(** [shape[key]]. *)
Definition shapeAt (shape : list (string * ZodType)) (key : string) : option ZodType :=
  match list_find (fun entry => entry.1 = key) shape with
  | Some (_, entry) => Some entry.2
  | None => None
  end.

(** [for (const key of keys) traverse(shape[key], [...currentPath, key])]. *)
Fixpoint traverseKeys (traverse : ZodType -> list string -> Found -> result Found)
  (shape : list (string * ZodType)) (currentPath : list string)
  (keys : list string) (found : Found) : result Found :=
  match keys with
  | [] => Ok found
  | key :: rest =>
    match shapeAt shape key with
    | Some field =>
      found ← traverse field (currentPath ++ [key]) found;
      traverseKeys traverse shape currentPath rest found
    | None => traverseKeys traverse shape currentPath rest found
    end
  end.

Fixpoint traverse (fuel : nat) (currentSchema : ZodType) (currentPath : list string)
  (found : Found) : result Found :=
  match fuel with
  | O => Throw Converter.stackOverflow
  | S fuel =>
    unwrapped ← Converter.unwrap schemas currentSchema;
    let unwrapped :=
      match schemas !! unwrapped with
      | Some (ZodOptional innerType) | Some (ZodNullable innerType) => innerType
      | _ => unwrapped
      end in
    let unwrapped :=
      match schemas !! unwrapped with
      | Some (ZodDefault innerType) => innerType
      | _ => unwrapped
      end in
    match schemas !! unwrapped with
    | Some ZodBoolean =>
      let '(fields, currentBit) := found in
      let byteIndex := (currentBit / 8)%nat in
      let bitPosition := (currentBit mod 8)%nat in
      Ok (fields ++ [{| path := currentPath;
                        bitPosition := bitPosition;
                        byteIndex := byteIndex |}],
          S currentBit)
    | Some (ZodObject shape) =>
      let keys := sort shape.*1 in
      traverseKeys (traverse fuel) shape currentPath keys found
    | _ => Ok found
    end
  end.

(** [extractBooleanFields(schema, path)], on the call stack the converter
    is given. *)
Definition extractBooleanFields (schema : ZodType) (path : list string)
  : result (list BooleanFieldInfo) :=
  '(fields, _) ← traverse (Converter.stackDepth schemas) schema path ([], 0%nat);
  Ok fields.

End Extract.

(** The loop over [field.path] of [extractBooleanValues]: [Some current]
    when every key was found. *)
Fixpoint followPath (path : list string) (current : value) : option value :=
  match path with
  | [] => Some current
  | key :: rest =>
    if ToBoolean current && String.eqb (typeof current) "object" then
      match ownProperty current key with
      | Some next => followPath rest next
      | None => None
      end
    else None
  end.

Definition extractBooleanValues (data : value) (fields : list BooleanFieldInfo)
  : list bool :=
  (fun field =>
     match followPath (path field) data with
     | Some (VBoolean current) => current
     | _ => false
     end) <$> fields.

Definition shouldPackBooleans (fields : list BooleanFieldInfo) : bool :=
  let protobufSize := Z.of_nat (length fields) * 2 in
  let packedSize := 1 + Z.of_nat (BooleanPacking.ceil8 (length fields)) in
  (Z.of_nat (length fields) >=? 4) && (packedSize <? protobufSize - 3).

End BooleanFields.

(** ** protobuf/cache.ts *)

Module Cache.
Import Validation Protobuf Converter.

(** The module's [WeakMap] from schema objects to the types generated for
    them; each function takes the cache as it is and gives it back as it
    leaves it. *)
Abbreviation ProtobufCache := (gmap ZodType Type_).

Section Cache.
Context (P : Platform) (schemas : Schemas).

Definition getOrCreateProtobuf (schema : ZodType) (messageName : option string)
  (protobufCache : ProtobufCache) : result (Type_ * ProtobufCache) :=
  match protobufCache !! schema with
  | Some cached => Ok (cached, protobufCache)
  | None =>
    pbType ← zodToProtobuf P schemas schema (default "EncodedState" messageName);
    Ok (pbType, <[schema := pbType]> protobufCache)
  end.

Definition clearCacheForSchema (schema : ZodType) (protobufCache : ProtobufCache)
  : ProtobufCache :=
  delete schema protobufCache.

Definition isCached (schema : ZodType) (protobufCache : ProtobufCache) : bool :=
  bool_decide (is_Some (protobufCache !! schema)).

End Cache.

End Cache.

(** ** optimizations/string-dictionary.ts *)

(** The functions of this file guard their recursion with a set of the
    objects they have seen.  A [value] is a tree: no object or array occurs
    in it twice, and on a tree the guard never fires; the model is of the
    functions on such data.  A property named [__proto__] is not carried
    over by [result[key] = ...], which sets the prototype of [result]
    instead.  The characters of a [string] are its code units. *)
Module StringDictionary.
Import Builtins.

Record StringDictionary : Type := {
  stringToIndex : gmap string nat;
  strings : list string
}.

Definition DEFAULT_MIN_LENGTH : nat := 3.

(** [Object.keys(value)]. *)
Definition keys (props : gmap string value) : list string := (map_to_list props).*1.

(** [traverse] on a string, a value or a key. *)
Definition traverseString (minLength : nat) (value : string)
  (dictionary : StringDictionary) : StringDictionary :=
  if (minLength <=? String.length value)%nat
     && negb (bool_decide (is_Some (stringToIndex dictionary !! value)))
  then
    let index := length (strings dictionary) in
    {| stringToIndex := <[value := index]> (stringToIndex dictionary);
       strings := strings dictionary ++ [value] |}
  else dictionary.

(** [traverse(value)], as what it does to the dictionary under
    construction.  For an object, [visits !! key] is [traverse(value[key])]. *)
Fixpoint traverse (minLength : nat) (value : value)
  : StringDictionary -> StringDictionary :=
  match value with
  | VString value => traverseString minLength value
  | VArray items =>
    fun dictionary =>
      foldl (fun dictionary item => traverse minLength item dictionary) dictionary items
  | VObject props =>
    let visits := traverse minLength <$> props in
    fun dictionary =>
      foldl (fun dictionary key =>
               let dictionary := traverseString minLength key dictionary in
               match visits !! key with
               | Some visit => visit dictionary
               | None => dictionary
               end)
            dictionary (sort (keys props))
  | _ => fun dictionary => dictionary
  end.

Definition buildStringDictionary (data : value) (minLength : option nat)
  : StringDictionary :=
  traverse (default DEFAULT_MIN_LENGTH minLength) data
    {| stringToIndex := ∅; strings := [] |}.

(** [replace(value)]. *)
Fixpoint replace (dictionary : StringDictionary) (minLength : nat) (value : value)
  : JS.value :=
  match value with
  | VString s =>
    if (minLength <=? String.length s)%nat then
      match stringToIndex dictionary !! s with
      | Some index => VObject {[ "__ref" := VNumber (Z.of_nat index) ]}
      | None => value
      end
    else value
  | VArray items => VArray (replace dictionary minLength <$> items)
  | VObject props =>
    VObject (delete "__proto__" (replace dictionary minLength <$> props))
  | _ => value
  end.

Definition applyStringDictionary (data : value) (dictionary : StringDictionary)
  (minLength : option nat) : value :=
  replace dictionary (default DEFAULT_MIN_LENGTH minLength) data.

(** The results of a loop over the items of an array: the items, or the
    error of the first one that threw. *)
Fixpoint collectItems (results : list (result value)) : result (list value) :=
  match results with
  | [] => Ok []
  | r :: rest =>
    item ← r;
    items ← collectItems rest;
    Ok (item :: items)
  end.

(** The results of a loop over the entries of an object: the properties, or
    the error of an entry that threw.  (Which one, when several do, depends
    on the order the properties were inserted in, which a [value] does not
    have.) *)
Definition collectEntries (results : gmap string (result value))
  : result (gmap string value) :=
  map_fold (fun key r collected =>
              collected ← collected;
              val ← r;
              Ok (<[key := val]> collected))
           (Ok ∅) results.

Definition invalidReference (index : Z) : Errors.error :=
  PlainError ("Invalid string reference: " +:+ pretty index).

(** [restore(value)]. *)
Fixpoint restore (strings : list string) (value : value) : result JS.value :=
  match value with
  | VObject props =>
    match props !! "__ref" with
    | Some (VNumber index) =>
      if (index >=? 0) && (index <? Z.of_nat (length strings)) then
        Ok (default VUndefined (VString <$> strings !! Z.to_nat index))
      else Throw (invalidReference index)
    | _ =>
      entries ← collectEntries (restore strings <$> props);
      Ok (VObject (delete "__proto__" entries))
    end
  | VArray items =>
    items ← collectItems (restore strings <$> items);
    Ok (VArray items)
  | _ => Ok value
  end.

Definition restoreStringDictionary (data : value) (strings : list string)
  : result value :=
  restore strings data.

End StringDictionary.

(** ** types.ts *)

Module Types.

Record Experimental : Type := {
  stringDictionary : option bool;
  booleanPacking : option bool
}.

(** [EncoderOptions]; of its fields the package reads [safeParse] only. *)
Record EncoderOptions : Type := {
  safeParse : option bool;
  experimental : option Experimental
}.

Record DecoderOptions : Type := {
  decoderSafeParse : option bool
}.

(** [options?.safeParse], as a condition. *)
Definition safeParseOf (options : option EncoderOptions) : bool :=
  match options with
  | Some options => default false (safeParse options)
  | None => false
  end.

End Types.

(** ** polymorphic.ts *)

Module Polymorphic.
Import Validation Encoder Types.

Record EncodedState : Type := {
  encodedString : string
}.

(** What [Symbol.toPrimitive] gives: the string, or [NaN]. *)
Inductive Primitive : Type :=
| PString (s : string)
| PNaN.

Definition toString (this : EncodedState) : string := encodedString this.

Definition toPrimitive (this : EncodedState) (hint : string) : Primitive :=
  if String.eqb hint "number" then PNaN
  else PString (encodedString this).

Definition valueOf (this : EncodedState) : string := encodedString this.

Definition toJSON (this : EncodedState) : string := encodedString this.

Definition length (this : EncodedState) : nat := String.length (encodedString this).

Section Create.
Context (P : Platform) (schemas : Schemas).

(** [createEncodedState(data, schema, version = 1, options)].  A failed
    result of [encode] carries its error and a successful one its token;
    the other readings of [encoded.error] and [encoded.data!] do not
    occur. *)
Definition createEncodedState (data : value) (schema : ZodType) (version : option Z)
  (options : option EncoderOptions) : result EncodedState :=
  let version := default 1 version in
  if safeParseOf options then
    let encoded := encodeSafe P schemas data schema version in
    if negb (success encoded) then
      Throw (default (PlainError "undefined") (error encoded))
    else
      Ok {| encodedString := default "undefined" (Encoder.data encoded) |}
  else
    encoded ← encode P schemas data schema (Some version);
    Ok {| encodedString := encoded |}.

▶ What you will do: Look above for the line holding "(fun field =>" and the line holding "End BooleanFields.". Retype both, and every line between them, word for word and nothing else.

▶ Written answer:
  (fun field =>
     match followPath (path field) data with
     | Some (VBoolean current) => current
     | _ => false
     end) <$> fields.

Definition shouldPackBooleans (fields : list BooleanFieldInfo) : bool :=
  let protobufSize := Z.of_nat (length fields) * 2 in
  let packedSize := 1 + Z.of_nat (BooleanPacking.ceil8 (length fields)) in
  (Z.of_nat (length fields) >=? 4) && (packedSize <? protobufSize - 3).

End BooleanFields.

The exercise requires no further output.